Using genomic sequencing, the spelling out of billions of genetic instructions stored in DNA, the study identified several methyltransferase protein families that are very similar in otherwise very distantly related human bacterial pathogens. These proteins also were found in hosts such as humans, mouse and rat.
Researchers found methyltransferase in the pathogen Francisella tularensis subspecies tularensis, the most virulent form of Francisella. Just one cell can be lethal. Methyltransferase is a potential virulence factor in this pathogen, which causes Tularemia, an infection common in wild rodents, especially rabbits, that can be transmitted to humans though bites, touch, eating or drinking contaminated food or water, or even breathing in the bacteria. It is severely debilitating and even fatal, if not treated.
Similar methyltransferase proteins are found in other highly infectious bacteria, including the pathogen Mycobacterium tuberculosis that causes Tuberculosis, a disease that results in more than 1 million deaths annually. The study also identified distinct methyltransferase subtypes in human pathogens such as Coxiella, Legionella, and Pseudomonas.
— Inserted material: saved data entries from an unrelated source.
(* ===== verification/Prelude.v ===== *)
(** * Verification of Dialog DB

    Dialog DB (rust/ of the repository) is an embeddable database of semantic
    triples.  Facts are kept in a content-addressed, canonical, probabilistic
    B-tree; branches of a repository point at roots of such trees, commit to
    them, and are synchronized by differentiating and merging trees; access to a
    repository is proved by chains of delegations (UCANs).  This development is a
    shallow embedding of that core, from the nodes of the tree up to commit, pull
    and push, and of the authorization of invocations.

    ** Conventions

    A fallible Rust function is a function into [outcome] (below): [Ok], [Err]
    with the source's error, [Panic] for [unwrap], [expect], an index out of
    range or an underflow, and [OutOfFuel] for a loop whose recursion is not
    structural and whose fuel ran out.  Code that changes state is a function of
    the state ([stateful] and, for the effects of a repository, the state monads
    of Providers).  Bytes are [byte], hashes are lists of 32 bytes, sized integers
    are [N] or [Z] with their bounds written out.  Strings are the bytes of their
    UTF-8 encoding.  A [Vec] updated by index is a list, and the source's panics
    are written out; a [HashMap] or [BTreeMap] is a [gmap].

    Code outside the repository is a parameter: BLAKE3 (with collision freedom on
    the inputs at hand where a theorem needs it), the rkyv serialization of nodes
    (with a round trip law), CBOR and IPLD codecs, signatures, URL parsing, and the
    bounded cache.  Each theorem that relies on such a law has a witness
    in one of the Demo files, where the parameter is a concrete function.

    ** Fuel

    Loops that descend a tree have the height of the tree as fuel, loops over a
    frontier the number of nodes below it; the theorems of Spine, Edits, Batch,
    Read and DifferentialCorrect are equations with [Ok], so they include that the
    fuel given by the callers is enough.  The search for proofs (Proving) has the
    source's own bound on depth.  The retry loop of Transactional has the source's
    bound on attempts.

    ** The search tree (rust/dialog-search-tree/src)

    - Nodes: nodes, links, keys, deltas and the single-node operations
      (entry.rs, link.rs, kv.rs, node.rs, node/*.rs, delta.rs).
    - TransientTree: batched edits in place, [persist] (tree/transient.rs, tree.rs).
      Walker: search, lookup and range streams (walker.rs).
      Differential: sparse frontiers and the changes between two trees
      (differential.rs).  Geometric: the rank function (distribution.rs).
      Access: verified, cached reads (storage.rs, cache.rs, accessor.rs).
    - Nodes (its groups), SortedEntries and Forest hold the abstract specification: a
      sorted list of entries and the one tree that [canon] builds of it.  Repr
      relates an editable, partly loaded tree to it.
    - Spine, Fuse, Edits, Batch, Persist, Read, Integrate: every edit is the edit of the sorted list and keeps the canonical shape, hence the root
      hash is a function of the contents and history independent; the exception,
      a delete that empties the right edge, is stated exactly (Edits, Demo).
    - Frontier, DifferentialCorrect: a differential is the
      difference of the contents, applying it gives the target, and it ends.

    ** Storage (rust/dialog-storage/src, rust/dialog-common/src)

    - Storage: the memory backend and the overlay, cache, compression and measure
      layers, each shown to keep the laws of the backend below; Journal: the log
      of writes; Transactional: cells with optimistic concurrency over a
      compare-and-swap backend.

    ** Artifacts (rust/dialog-artifacts/src)

    - Artifact, ArtifactKeys: facts, their values and the three index keys.
      ArtifactFacts: keys determine facts; selectors select by key range.
    - ArtifactTree: the interface (a class with laws) through which facts use the
      tree, its instance, and the operations on facts.  ArtifactTreeCorrect: asserting,
      retracting and replacing facts refine a finite map; scans are complete,
      ordered and free of duplicates.
    - Layer, LayerCorrect (with rust/dialog-repository/src/layer.rs,
      branch/session.rs, transaction_query.rs): pending changes and queries over
      several sources.
    - BlobIndex: the sizes of blobs kept beside the facts (blob_index.rs).

    ** Repository (rust/dialog-repository/src/repository, rust/dialog-effects/src)

    - Providers: the memory, archive and blob effects as classes with the
      contracts their documentation states, and the volatile provider
      (rust/dialog-storage/src/storage/provider/volatile) as an instance.
    - Cells (memory/{cell,publish,resolve}.rs): typed cells with shared caches, a
      heap of them.  Revisions: revisions, branches and remotes (revision.rs,
      tree.rs, branch.rs, branch/*.rs, remote/*.rs).
    - Sync: local and networked archives as tree storage (archive/*.rs); commit,
      pull and push (branch/{commit,pull,push}.rs).
    - SyncBase, Rebase, SyncCorrect, PushCorrect, CommitCorrect: a pull is a three-way merge with last-write-wins; a push
      publishes the branch, uploads enough to read it and refuses to overwrite a
      diverged upstream; a commit lands the facts its instructions leave.
    - History: commits by tasks that share a branch, as a step
      relation.  Where tasks switch only at await points (a cooperative executor)
      the commits that succeed form one line; a run of threads that loses a
      commit is shown.
    - Session (rules.rs, schema.rs, branch/{session,select,metadata,transaction}.rs,
      transaction/query.rs and the statements of dialog-query): what is asserted of
      attributes and concepts, transactions, reading a branch, the layers of a query
      with the facts a repository states of itself, and the rules that trees hold,
      with their caches.  SessionCorrect: a select of a branch reads exactly what a
      transaction committed; the caches of rules change no answer, whatever earlier
      heads they recorded; what a concept statement leaves in a batch.

    ** Queries (rust/dialog-query/src)

    - TypeSystem: the kinds of a slot (type_system.rs).  Unifier, UnifierCorrect:
      unification of the kinds of
      variables (type_system/unifier.rs).
    - Terms: terms, schemas, rows (term.rs, schema.rs, selection/match.rs), and what
      the kinds mean: the bindings that inhabit them.
      Numbers, Constraints, Formulas, AttributeQuery: the premises of rules and how
      each handles a row (formula/*.rs, constraint/*.rs, attribute/query/*.rs,
      optional.rs).  A stream of rows is the list of what it yields and how it ends.
      Scans: a lookup is the join of a row with the facts; for a single value both
      strategies of the code find the winners.
    - Premises: what a premise binds, needs and costs, concepts (premise.rs,
      concept/descriptor.rs, planner/feasibility.rs).  Planner, PlannerCorrect: type
      inference over the premises of a rule (rule/types.rs, planner/plan.rs), and the
      greedy planner finds an order whenever there is one, in every scope
      (planner.rs).
    - InferenceCorrect: the types inferred for a rule without formulas are exact.
    - Rules: analysis, compilation, patterns of bound parameters, cached plans
      (rule/*.rs, concept/query/*.rs).  Evaluation: plans on rows, concepts
      through the rules that derive them (planner/*.rs, concept/query.rs); its fuel
      bounds the nesting of concepts, which rules may make endless.
      EvaluationCorrect: a plan binds what it promises and reads nothing unbound, and
      a compiled rule binds its head in every scope.

    ** Authorization (rust/dialog-ucan-core, dialog-ucan, dialog-capability, dialog-varsig)

    - Ipld, Predicate: argument values, selectors and policies;
      GlobCorrect: the patterns of [like] against a reference matcher.
    - UcanBase, Delegation: subjects, commands, time ranges, delegations,
      invocations, and their verification; DelegationCorrect: verification
      succeeds exactly when the chain of proofs hands on the authority.
    - Chain, ChainCorrect: containers and chains.  Proving, ProvingCorrect: the
      search for proofs is sound, complete within its depth and ends.
    - Ucan, UcanCorrect: what [prove] finds and [invoke] sends, [verify] accepts.

    ** Columns and Z-sets (rust/dialog-encoding, dialog-dbsp)

    - Columnar: cells are stored once and decoding gives them back (buffer.rs,
      cellular.rs); its Module ZSet: multiplicities and their group laws (zset.rs).

    ** Demonstrations

    Instances, SyncInstances and the files named ...Demo evaluate the model on
    concrete data and discharge the hypotheses of the theorems there.

    ** Not modelled

    Platform providers (IndexedDB, file system, S3, R2) and the remote services
    are I/O behind the effects that Providers states as contracts.  Procedural
    macros, the web and command line front ends, the test helpers, the operator
    and credential plumbing carry no state of the database.  The bytes of rkyv and
    CBOR are produced by third-party crates.  Streams are modelled by the sequence
    they yield: back pressure and cancellation are not.  Signing and key
    management (dialog-varsig, dialog-credentials) are cryptographic libraries
    used through sign and verify.  The legacy artifact store
    (dialog-artifacts/src/artifacts.rs) is superseded by the repository. *)
From Stdlib Require Export Strings.Byte Lia.
From stdpp Require Export base decidable countable sorting strings option fin_maps gmap.
From stdpp Require Export list list_numbers.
In general, these bacterial pathogens are considered “highly clonal,” meaning that the overall gene content of each species is very similar. However, the study said, “The evolution of pathogenic bacterial species from nonpathogenic ancestors is … marked by relatively small changes in the overall gene content.”
Genomic comparisons were made with several strains of the bacteria, as well as with plants and animals, including humans. The methyltransferase protein also was found to have an ortholog, or similar counterpart, in human DNA. Although the overall sequence of the orthologs is highly similar, the study identifies a protein domain carrying distinct amino acid variations present in the different organisms.
“Altogether, evidence suggests a role of the Francisella tularensis protein in a mechanism of molecular mimicry. Upon infection, bacterial pathogens dump more than 200 proteins into human macrophage cells called ‘effector proteins.’ Because these proteins are so similar to the human proteins, it mimics them and enables them to interfere with the body’s immunity response, thereby protecting the pathogen,” Dr. Champion said.
“These findings not only provide insights into the evolution of virulence in Francisella, but have broader implications regarding the molecular mechanisms that mediate host-pathogen relationships,” she added.
Identifying small differences between the pathogen and human proteins through Next Generation genome-wide datasets could help develop molecular targets in the development of new drug treatments, she said.